De même, le traitement d’entretien à la méthadone peut nécessiter ou non le retrait de l’héroïne ou d’autres drogues opiacées, mais en tant que drogue opiacée, les personnes qui prennent de la méthadone sont souvent perçues comme non abstinentes et peuvent donc être exclus des programmes fondés sur l’abstinence. Cela peut être très frustrant pour les personnes qui ont tenté à plusieurs reprises de renoncer à l’héroïne mais qui ont rechuté. Ce sont les personnes les plus susceptibles de se stabiliser à la méthadone avant de suivre un traitement psychologique.
Certains professionnels ont une approche du traitement plus équilibrée et fondée sur des données probantes. Les approches de réduction des méfaits peuvent être plus efficaces pour de nombreuses personnes, cependant, pour celles dont la santé a été gravement compromise par la consommation d’alcool et de drogues, l’abstinence peut être recommandée, car une exposition accrue à l’alcool ou Les drogues peuvent être mortelles, ou le sevrage peut être une progression moyenne d’une condition qui peut devenir mortelle si la personne consomme de l’alcool ou des drogues. Dans ces circonstances, la décision de devenir abstinent est individuelle et fondée sur des preuves, et non sur une philosophie dogmatique universelle.

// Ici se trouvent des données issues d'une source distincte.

(** Writes inside a payload do not touch a header. *)
Lemma chain_payload_agree m m' a hi l b :
  tiled hi l → chain m a l → b ∈ l →
  (∀ x, ¬ (payload b ≤ x < payload b + b_size b) → ld8 m' x = ld8 m x) → chain m' a l.
Proof.
  revert a hi. induction l as [|c l IH]; intros a hi Ht Hc Hb Hag; [done|].
  destruct Hc as (-> & Hsz & Hfr & Hc). pose proof Ht as (Hhi & Hs & _ & Ht').
  unfold payload, sizeof_heap_block in *.
  apply elem_of_cons in Hb as [->|Hb].
  - assert (agree (b_addr c) (b_addr c + 24) m' m) as Hh.
    { intros x Hx. apply Hag. lia. }
    simpl. rewrite !(agree_ld64 _ _ _ _ _ Hh), (agree_ld32 _ _ _ _ _ Hh) by lia.
    split_and!; [done..|]. apply (chain_agree m _ _ _ (b_addr c)); [done|done|].
    intros x Hx. apply Hag. lia.
  - pose proof (tiled_bounds _ _ _ Ht' Hb) as Hbb. unfold sizeof_heap_block in *.
    assert (agree (b_addr c) (b_addr c + 24) m' m) as Hh.
    { intros x Hx. apply Hag. lia. }
    simpl. rewrite !(agree_ld64 _ _ _ _ _ Hh), (agree_ld32 _ _ _ _ _ Hh) by lia.
    split_and!; [done..|]. by apply (IH _ (b_addr c)).
Qed.
Lemma vmm_free_pagedir_exact_witness :
  ∃ s', result (vmm_free_pagedir demo_root) vmm_demo = Some (tt, s') ∧ v_mem s' = v_mem vmm_demo ∧
    fa_inv (v_pmm s') ∧
    ∀ b, fa_taken (v_pmm s') b ↔ fa_taken (v_pmm vmm_demo) b ∧ ¬ user_table vmm_demo demo_root b.
Proof. apply vmm_free_pagedir_exact; [exact pmm_demo_inv|done]. Defined.

Lemma vmm_new_pagedir_spec_witness :
  ∃ t s', result (vmm_new_pagedir (H:=demo_link)) vmm_demo = Some (t, s') ∧
    fresh_table (H:=demo_link) vmm_demo t ∧ pt_wf (H:=demo_link) s' demo_root {[demo_root := []]} ∧
    (∀ v, vmm_resolve s' t v = if PML4_IDX v <? 256 then 0 else vmm_resolve vmm_demo demo_root v) ∧
    (∀ v, vmm_resolve s' demo_root v = vmm_resolve vmm_demo demo_root v).
Proof.
  apply (vmm_new_pagedir_spec (H:=demo_link) vmm_demo {[demo_root := []]});
    [exact vmm_demo_wf|exact mem_wf_empty|done|done].
Defined.

Lemma vmm_init_spec_witness :
  managed_top (v_pmm vmm_demo) ≤ 2 ^ 48 ∧
  wp (vmm_init (H:=demo_link) demo_root) (λ _ s', (∃ own', pt_wf (H:=demo_link) s' demo_root own') ∧
    (∀ v, pmm_base (v_pmm vmm_demo) ≤ v < managed_top (v_pmm vmm_demo) → ¬ in_heap v →
       vmm_resolve s' demo_root v = v) ∧
    (∀ v, 0 ≤ v < 2 ^ 48 → ¬ (pmm_base (v_pmm vmm_demo) ≤ v < managed_top (v_pmm vmm_demo)) →
       ¬ in_heap v → vmm_resolve s' demo_root v = vmm_resolve vmm_demo demo_root v) ∧
    ∃ pas, frames_taken vmm_demo s' pas ∧ length pas = 1024%nat ∧
      ∀ v, in_heap v → ∃ pa, pas !! Z.to_nat ((v - KHEAP_START) `div` 4096) = Some pa ∧
        vmm_resolve s' demo_root v = pa + v `mod` 4096) out_of_frames vmm_demo.
Proof.
  split; [by vm_compute|].
  apply (vmm_init_spec (H:=demo_link) vmm_demo demo_root _ vmm_demo_wf). by vm_compute.
Defined.

(** A machine with 16 MiB of memory at 2 MiB. *)
Definition pmm_16m : pmm :=
  match result (pmm_init 0x200000 0x1000000) pmm_zero with Some (_, s) => s | None => pmm_zero end.

(** After [vmm_init] on a machine with 16 MiB the heap window hides the
    frames whose addresses lie in it: the address 0x600000 of a frame the page
    allocator still has to give out translates to another frame, 0x400000. *)
Theorem vmm_init_hides_frames :
  ∃ s', result (vmm_init (H:=demo_link) demo_root) (Vmm ∅ pmm_16m 0 demo_root) = Some (tt, s') ∧
    pmm_is_used (v_pmm s') (addr_page (v_pmm s') 0x600000) = false ∧
    vmm_resolve s' demo_root 0x600000 = 0x400000.
Proof.
  set (r := result _ _). 
  assert (match r with
          | Some (_, s') => negb (pmm_is_used (v_pmm s') (addr_page (v_pmm s') 0x600000)) &&
              (vmm_resolve s' demo_root 0x600000 =? 0x400000)
          | None => false end = true) as Hc by (by vm_compute).
  destruct r as [[[] s']|]; [|done]. exists s'. split; [done|].
  apply andb_prop in Hc as [H1%negb_true_iff H2%Z.eqb_eq]. done.
Qed.

(** The pool is used up, the tables down to the page directory are there, and
    the one free frame holds what its last owner left in it. *)
Definition stale_state : vmm :=
  let m0 : mem := ∅ in
  let m1 := st64 m0 demo_root (table_entry 0x13a000 0) in
  let m2 := st64 m1 0x13a000 (table_entry 0x13b000 0) in
  let m3 := st64 m2 (0x200000 + 8 * 5) 0x1234567 in
  Vmm m3 pmm_demo POOL_SIZE demo_root.

(** [alloc_table] does not clear a table it gets from the page allocator:
    mapping page 0 then also maps page 5, to whatever the frame held. *)
Theorem alloc_table_stale :
  vmm_resolve stale_state demo_root 0x5000 = 0 ∧
  ∃ s', result (vmm_map (H:=demo_link) demo_root 0 0x203000 0) stale_state = Some (0, s') ∧
    vmm_resolve s' demo_root 0x5000 = 0x1234000.
Proof.
  split; [by vm_compute|]. set (r := result _ _).
  assert (match r with
          | Some (x, s') => (x =? 0) && (vmm_resolve s' demo_root 0x5000 =? 0x1234000)
          | None => false end = true) as Hc by (by vm_compute).
  destruct r as [[x s']|]; [|done]. apply andb_prop in Hc as [->%Z.eqb_eq H2%Z.eqb_eq]. by exists s'.
Qed.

Problèmes d’abstinence de comportements “normaux”
Avec la reconnaissance croissante des dépendances comportementales, les approches basées sur l’abstinence sont de plus en plus considérées comme irréalisables. Par exemple, tout le monde a besoin de manger, il n’est donc pas possible de s’abstenir de manger, bien que certains qui sont particulièrement attachés aux approches basées sur le sevrage soutiennent que certains aliments doivent être évités complètement. La dépendance à l’exercice, la dépendance au sexe et la dépendance au shopping sont très difficiles à gérer avec les approches basées sur le retrait.
Cependant, même parmi les partisans de la modération et des approches contrôlées, il est reconnu que l’abstinence a sa place pour certaines personnes sujettes à la rechute, pour lesquelles tout comportement addictif serait nocif, ou pour certaines étapes du processus de récupération. Et certains comportements addictifs, tels que les abus sexuels ou l’utilisation de substances inhalées, sont si nocifs qu’un comportement contrôlé n’est en aucun cas possible ou conseillé, et une abstinence totale est nécessaire.